## [Assigned task]
Reproduce the entries below exactly, but only from the line containing "- intros H." to the line containing "- destruct (h X e lim (t, w))", inclusive.

* * * * *

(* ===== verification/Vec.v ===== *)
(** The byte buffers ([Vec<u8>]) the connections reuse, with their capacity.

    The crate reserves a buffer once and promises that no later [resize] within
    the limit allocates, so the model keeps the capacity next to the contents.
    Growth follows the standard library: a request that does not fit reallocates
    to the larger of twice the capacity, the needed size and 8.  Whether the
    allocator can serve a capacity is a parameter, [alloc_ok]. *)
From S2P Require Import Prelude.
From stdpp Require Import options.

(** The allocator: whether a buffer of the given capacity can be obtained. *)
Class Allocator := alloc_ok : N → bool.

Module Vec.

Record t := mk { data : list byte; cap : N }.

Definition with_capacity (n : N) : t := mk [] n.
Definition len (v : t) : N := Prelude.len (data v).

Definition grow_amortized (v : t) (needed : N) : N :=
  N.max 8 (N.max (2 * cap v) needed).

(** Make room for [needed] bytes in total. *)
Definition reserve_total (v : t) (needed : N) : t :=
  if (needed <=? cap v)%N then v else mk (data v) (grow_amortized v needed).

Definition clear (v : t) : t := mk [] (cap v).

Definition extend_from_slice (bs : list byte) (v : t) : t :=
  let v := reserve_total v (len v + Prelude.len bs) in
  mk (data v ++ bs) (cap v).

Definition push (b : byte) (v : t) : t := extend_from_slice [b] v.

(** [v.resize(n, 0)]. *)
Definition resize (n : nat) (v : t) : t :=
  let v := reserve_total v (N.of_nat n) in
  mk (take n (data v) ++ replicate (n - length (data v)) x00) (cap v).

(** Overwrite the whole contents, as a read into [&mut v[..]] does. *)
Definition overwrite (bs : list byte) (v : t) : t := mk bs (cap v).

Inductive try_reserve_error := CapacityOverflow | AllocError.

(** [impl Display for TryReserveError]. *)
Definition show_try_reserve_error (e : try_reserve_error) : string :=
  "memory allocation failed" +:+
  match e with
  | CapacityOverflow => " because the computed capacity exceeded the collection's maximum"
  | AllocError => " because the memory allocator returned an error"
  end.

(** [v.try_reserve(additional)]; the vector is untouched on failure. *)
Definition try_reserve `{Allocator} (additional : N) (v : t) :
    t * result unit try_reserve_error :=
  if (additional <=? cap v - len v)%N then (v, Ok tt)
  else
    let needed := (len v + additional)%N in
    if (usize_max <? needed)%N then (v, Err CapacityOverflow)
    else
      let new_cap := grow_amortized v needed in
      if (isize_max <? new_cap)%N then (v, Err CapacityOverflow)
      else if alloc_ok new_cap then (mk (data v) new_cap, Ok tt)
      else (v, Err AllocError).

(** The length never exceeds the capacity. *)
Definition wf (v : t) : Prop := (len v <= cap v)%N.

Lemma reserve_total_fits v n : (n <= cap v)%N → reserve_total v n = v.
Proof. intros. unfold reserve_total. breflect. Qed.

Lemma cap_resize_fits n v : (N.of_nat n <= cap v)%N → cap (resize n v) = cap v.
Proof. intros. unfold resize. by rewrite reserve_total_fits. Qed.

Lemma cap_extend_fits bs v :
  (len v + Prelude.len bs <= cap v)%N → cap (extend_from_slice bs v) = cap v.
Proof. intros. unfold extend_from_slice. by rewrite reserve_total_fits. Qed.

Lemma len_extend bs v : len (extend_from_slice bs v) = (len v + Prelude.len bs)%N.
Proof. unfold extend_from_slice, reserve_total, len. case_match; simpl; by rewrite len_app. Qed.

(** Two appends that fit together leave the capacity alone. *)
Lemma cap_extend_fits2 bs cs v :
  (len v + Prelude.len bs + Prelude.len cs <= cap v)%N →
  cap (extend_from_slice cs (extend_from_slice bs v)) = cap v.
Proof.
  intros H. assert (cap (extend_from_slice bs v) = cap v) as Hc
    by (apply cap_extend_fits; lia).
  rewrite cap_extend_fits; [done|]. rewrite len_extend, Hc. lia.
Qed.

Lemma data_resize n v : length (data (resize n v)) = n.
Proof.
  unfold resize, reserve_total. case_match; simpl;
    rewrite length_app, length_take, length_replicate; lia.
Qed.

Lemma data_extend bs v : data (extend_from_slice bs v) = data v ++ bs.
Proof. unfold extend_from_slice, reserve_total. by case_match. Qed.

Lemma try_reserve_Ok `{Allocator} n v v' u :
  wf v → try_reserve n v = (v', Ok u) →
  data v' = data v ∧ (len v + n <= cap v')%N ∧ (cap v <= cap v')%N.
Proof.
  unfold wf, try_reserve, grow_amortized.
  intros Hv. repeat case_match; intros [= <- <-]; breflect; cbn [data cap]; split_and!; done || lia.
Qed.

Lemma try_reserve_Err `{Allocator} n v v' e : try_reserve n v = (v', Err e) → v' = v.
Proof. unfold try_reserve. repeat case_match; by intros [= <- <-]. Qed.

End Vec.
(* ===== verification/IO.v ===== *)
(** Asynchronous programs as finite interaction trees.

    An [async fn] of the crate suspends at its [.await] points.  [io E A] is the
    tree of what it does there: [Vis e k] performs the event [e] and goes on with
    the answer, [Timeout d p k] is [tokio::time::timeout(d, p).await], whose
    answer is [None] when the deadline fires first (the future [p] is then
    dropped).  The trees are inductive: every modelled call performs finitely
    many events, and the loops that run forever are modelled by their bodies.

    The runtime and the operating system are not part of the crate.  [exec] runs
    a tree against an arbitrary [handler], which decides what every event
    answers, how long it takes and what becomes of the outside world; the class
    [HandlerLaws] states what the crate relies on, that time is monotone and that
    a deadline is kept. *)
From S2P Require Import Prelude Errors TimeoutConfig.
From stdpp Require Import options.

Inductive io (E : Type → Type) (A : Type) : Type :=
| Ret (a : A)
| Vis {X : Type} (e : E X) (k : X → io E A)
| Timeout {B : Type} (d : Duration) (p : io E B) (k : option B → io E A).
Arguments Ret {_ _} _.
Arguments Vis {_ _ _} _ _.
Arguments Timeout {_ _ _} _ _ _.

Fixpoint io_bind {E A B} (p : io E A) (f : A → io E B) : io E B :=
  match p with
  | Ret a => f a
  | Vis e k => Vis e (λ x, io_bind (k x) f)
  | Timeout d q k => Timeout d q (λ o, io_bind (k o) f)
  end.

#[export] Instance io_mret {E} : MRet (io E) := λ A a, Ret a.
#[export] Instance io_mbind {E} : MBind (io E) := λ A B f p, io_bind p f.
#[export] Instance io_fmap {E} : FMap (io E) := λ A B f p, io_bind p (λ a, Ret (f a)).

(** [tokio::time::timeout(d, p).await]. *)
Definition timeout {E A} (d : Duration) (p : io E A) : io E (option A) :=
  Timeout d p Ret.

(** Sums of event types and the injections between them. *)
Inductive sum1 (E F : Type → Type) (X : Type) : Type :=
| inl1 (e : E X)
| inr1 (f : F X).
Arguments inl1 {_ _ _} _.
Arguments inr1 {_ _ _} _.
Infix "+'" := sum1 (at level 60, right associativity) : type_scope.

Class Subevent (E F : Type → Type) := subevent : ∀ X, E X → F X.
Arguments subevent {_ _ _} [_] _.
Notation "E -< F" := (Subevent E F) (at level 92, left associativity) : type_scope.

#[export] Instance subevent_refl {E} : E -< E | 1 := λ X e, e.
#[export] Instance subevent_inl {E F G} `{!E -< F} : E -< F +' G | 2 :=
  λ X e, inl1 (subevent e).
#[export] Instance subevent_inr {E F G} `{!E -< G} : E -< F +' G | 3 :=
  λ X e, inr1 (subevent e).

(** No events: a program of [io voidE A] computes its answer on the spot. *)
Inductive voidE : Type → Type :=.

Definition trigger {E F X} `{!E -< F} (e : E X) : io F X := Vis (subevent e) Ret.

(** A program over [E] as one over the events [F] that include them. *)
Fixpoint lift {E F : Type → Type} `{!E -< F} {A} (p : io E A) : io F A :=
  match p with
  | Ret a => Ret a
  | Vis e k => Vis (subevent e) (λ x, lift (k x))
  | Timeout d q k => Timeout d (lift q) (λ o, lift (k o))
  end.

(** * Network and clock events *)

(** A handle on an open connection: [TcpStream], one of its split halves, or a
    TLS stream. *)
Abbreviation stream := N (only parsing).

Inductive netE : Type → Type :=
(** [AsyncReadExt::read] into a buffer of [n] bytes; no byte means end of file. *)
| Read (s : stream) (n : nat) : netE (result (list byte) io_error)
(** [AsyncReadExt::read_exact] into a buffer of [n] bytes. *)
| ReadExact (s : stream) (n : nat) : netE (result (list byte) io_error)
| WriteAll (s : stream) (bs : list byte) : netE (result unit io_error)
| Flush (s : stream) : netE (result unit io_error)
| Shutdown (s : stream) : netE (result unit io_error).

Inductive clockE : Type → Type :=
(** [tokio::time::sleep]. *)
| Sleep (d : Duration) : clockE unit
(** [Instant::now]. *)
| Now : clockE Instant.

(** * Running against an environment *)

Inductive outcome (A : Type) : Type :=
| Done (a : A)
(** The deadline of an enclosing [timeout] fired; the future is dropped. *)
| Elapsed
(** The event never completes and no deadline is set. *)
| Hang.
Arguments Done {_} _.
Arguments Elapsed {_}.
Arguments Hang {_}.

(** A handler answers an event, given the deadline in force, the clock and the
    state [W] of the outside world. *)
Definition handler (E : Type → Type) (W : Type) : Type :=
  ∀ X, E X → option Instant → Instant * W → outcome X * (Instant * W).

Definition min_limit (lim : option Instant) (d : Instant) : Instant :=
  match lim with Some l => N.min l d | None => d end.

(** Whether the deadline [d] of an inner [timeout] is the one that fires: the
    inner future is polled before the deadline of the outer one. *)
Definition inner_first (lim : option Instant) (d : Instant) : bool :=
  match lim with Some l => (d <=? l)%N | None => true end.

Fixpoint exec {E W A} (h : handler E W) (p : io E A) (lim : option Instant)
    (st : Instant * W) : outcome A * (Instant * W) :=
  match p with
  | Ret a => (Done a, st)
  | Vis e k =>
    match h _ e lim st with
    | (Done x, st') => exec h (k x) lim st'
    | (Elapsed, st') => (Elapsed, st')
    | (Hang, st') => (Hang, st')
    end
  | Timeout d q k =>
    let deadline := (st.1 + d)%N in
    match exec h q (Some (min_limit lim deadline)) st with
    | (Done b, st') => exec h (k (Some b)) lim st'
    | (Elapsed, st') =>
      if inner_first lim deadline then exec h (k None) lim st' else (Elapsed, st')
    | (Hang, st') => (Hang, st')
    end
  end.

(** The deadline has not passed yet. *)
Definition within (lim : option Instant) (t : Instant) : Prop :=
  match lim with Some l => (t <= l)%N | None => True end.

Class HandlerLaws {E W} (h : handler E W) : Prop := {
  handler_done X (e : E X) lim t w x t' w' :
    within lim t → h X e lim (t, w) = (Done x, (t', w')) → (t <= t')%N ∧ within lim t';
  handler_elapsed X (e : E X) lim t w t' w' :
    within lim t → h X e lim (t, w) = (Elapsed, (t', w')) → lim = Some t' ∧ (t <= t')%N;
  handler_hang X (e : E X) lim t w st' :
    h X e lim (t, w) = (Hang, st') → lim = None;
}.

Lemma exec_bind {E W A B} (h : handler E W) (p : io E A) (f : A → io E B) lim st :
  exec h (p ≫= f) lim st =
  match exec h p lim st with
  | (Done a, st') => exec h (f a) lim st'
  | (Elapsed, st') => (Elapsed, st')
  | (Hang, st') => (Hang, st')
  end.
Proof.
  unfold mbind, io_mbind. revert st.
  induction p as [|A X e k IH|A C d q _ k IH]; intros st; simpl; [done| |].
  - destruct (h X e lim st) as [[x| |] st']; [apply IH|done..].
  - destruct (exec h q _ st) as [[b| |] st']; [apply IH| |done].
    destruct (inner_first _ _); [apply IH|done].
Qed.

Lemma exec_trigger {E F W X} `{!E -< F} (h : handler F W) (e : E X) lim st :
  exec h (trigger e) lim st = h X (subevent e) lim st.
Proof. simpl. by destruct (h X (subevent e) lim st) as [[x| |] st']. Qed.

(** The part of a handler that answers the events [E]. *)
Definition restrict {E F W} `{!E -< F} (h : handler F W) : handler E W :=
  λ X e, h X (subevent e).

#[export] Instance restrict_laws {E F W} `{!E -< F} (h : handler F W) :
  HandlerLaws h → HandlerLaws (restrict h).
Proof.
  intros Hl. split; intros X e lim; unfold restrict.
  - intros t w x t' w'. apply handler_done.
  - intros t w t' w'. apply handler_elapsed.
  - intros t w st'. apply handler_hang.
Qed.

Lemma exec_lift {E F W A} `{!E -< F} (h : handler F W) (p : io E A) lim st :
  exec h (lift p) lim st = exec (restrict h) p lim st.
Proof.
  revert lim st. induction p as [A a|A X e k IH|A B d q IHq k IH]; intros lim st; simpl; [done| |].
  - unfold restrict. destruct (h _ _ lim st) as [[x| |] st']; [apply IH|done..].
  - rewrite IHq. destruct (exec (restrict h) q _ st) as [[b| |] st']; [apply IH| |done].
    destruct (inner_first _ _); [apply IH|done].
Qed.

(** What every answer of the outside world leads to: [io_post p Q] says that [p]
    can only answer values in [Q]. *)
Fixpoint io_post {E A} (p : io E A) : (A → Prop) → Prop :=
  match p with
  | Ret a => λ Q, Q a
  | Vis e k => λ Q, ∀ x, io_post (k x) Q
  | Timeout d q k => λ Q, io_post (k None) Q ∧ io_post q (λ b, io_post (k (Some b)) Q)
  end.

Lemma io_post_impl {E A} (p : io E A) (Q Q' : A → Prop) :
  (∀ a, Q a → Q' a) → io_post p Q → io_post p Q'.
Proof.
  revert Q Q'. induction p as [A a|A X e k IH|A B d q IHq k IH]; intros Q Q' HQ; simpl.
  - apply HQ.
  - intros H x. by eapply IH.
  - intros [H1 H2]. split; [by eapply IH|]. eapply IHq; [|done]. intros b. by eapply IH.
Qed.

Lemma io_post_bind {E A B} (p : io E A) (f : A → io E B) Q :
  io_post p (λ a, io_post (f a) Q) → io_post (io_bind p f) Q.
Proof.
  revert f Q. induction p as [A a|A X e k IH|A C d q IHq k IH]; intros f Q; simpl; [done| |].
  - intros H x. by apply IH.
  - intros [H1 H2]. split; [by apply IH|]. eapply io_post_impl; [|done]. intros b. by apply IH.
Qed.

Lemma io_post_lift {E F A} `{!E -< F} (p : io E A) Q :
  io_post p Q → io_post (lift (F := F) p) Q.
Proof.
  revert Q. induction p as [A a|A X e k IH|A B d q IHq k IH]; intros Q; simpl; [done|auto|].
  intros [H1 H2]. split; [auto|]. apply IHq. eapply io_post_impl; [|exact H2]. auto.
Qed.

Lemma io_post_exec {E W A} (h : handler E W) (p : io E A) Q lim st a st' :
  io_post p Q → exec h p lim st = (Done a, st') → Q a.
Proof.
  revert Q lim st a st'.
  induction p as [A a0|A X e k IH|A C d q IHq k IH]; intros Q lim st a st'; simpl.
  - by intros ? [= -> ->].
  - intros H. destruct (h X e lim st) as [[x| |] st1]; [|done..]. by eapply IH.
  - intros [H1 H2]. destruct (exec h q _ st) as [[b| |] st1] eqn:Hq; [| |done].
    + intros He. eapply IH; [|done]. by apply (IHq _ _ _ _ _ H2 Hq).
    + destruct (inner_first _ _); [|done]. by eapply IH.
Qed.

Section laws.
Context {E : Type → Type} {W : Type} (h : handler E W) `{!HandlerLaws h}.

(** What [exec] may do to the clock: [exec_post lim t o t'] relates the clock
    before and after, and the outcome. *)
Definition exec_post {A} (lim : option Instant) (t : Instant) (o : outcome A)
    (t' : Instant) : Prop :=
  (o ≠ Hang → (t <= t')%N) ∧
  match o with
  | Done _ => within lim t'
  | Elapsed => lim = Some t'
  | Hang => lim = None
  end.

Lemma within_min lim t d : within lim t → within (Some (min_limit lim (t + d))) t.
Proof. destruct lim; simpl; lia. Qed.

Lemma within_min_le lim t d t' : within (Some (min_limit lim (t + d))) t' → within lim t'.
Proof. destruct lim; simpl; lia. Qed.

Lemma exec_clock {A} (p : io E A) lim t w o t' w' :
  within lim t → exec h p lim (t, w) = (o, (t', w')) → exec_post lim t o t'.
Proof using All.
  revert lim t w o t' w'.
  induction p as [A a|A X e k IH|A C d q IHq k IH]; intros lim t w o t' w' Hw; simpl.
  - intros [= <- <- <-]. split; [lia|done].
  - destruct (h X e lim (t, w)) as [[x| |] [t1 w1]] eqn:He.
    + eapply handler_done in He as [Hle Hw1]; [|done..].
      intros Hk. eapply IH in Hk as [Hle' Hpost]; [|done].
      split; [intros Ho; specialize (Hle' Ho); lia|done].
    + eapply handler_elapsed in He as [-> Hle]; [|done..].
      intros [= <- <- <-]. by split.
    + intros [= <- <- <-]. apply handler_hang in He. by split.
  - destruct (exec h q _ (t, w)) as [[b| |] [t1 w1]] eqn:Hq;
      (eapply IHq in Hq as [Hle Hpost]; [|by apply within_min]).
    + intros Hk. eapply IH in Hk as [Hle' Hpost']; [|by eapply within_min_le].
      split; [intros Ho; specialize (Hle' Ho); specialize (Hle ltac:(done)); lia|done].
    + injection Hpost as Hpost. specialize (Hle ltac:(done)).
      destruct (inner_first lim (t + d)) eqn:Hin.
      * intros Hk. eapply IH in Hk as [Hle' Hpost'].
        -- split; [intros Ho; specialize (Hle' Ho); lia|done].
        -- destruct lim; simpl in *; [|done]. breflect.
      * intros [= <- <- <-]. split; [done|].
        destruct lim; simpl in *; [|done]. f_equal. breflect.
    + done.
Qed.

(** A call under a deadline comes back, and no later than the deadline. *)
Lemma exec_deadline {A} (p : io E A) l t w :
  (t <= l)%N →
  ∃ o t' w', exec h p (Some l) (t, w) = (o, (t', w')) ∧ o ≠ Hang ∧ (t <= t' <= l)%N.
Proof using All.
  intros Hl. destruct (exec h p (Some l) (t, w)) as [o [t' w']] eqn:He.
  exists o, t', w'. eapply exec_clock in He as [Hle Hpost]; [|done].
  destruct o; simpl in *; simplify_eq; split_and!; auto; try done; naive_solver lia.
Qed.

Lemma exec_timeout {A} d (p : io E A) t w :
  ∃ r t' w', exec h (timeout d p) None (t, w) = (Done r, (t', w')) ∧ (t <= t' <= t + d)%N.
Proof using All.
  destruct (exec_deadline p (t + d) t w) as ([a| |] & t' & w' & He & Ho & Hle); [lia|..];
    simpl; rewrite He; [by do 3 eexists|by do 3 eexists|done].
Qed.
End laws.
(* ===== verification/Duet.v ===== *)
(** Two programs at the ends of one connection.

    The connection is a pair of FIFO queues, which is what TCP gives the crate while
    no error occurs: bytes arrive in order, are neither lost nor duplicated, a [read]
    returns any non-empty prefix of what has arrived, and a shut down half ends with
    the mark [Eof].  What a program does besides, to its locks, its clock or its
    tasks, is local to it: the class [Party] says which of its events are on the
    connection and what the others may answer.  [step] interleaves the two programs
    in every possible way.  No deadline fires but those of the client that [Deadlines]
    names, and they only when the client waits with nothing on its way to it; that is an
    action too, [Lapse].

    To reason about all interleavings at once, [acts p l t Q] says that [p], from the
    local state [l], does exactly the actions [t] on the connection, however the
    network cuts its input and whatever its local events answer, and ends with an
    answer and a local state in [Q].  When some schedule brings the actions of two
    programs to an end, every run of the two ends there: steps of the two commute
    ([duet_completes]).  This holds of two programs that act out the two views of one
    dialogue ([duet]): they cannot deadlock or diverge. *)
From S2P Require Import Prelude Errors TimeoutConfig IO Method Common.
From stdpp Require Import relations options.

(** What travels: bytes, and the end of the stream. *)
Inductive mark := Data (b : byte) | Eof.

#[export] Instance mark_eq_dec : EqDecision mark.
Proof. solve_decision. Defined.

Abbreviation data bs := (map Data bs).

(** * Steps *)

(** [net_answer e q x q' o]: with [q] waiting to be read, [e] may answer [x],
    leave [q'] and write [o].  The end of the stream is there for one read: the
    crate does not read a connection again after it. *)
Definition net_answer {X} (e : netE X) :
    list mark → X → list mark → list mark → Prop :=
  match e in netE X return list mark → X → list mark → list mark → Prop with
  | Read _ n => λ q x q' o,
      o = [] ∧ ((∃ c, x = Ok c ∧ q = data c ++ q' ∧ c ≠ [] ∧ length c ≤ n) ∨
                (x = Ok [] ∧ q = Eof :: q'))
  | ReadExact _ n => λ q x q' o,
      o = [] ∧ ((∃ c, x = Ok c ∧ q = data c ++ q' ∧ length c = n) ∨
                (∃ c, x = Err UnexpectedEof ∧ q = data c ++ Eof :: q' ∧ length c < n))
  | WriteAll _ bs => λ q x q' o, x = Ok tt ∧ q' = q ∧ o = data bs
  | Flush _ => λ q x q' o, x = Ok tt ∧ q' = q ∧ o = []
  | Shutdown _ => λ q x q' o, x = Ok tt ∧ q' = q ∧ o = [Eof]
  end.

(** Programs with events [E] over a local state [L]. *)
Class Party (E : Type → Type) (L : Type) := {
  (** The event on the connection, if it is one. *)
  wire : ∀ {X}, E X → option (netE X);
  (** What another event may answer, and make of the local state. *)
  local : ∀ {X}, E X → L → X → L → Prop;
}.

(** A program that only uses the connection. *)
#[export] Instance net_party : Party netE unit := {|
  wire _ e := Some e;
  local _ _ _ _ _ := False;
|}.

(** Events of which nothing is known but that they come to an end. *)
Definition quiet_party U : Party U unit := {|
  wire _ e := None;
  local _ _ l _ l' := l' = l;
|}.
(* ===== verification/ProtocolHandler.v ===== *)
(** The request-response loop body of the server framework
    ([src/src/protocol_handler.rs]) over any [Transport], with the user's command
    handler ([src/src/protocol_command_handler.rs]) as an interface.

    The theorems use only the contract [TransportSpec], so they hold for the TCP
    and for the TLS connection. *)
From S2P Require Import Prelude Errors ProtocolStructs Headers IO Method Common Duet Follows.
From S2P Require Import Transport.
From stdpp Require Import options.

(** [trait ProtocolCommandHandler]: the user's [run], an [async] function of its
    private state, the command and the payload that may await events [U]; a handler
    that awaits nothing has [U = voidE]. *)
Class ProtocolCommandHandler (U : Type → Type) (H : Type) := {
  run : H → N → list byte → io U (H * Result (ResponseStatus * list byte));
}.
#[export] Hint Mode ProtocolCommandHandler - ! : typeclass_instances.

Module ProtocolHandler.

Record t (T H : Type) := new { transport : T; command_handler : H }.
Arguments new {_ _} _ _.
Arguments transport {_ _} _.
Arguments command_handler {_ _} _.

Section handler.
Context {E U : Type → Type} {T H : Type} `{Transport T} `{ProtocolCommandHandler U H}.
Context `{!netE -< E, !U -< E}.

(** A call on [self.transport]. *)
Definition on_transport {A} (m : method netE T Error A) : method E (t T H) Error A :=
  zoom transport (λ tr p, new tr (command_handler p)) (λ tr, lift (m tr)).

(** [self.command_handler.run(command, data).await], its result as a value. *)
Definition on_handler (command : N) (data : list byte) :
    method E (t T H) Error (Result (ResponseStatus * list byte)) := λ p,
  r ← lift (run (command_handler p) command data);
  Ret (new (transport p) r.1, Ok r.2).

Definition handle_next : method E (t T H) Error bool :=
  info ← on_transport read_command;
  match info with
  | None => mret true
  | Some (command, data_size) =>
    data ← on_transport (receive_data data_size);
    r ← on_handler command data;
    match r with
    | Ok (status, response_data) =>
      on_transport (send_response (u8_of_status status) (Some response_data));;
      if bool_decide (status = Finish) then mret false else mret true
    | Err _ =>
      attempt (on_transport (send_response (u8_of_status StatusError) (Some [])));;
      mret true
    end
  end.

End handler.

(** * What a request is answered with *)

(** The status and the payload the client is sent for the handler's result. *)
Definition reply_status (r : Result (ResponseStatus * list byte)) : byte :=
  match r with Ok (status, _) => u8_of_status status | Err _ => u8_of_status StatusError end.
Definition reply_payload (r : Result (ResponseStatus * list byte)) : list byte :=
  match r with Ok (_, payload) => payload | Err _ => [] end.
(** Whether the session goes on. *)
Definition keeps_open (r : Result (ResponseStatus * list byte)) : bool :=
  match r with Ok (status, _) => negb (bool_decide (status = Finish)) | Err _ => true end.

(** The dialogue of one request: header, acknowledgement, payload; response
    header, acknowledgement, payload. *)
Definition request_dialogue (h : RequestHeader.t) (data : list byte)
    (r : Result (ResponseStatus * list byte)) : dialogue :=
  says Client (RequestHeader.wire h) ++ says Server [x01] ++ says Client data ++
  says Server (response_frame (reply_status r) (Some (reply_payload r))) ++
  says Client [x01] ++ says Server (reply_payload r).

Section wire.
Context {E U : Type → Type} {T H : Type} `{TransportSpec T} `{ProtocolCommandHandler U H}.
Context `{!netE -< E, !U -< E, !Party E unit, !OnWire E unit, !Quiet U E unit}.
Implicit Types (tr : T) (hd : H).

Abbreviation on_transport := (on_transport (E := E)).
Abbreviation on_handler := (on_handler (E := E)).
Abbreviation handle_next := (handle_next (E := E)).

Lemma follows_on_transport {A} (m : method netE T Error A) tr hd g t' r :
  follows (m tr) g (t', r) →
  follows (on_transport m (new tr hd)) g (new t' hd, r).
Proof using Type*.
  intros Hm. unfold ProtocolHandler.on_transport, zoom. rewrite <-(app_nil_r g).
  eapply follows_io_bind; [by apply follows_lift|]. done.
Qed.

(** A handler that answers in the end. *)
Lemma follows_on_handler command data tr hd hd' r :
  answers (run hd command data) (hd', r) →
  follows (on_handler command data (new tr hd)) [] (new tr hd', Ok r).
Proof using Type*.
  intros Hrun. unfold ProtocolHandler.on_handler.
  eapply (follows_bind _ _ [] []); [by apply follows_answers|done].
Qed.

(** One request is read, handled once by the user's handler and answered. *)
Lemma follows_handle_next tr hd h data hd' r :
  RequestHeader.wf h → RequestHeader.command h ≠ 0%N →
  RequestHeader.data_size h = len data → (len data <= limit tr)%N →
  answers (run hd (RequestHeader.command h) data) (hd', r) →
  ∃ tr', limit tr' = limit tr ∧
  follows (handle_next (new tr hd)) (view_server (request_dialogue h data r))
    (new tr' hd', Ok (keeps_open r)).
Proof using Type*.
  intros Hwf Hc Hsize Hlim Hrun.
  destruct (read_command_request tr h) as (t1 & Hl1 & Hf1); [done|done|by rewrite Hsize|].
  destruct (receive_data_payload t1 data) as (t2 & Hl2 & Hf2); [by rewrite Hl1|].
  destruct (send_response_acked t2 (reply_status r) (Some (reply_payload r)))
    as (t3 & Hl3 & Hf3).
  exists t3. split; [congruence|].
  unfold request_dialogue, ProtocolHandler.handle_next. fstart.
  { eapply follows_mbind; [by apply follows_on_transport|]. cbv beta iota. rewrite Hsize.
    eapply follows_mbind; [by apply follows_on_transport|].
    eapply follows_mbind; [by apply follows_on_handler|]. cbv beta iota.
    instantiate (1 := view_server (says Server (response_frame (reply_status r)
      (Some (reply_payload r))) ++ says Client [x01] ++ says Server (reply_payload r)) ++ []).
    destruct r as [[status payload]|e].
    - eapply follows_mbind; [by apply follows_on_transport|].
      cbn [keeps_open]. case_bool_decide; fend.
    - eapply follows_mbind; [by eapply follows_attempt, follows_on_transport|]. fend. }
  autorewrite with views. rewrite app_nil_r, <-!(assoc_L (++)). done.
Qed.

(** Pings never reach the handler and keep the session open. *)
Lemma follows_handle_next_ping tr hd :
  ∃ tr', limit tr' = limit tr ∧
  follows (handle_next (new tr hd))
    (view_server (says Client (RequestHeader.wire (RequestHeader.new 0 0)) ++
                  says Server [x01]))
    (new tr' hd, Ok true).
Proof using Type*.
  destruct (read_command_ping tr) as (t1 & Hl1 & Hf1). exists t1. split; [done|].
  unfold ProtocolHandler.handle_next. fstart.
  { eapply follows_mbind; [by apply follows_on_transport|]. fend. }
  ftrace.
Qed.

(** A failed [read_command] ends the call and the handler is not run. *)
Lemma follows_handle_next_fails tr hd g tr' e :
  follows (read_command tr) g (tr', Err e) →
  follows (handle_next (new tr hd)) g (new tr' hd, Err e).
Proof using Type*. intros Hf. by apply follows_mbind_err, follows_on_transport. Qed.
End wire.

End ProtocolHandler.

* * * * *

## [Result for this exercise]
  - intros H. destruct (h X e lim st) as [[x| |] st1]; [|done..]. by eapply IH.
  - intros [H1 H2]. destruct (exec h q _ st) as [[b| |] st1] eqn:Hq; [| |done].
    + intros He. eapply IH; [|done]. by apply (IHq _ _ _ _ _ H2 Hq).
    + destruct (inner_first _ _); [|done]. by eapply IH.
Qed.

Section laws.
Context {E : Type → Type} {W : Type} (h : handler E W) `{!HandlerLaws h}.

(** What [exec] may do to the clock: [exec_post lim t o t'] relates the clock
    before and after, and the outcome. *)
Definition exec_post {A} (lim : option Instant) (t : Instant) (o : outcome A)
    (t' : Instant) : Prop :=
  (o ≠ Hang → (t <= t')%N) ∧
  match o with
  | Done _ => within lim t'
  | Elapsed => lim = Some t'
  | Hang => lim = None
  end.

Lemma within_min lim t d : within lim t → within (Some (min_limit lim (t + d))) t.
Proof. destruct lim; simpl; lia. Qed.

Lemma within_min_le lim t d t' : within (Some (min_limit lim (t + d))) t' → within lim t'.
Proof. destruct lim; simpl; lia. Qed.

Lemma exec_clock {A} (p : io E A) lim t w o t' w' :
  within lim t → exec h p lim (t, w) = (o, (t', w')) → exec_post lim t o t'.
Proof using All.
  revert lim t w o t' w'.
  induction p as [A a|A X e k IH|A C d q IHq k IH]; intros lim t w o t' w' Hw; simpl.
  - intros [= <- <- <-]. split; [lia|done].
  - destruct (h X e lim (t, w)) as [[x| |] [t1 w1]] eqn:He.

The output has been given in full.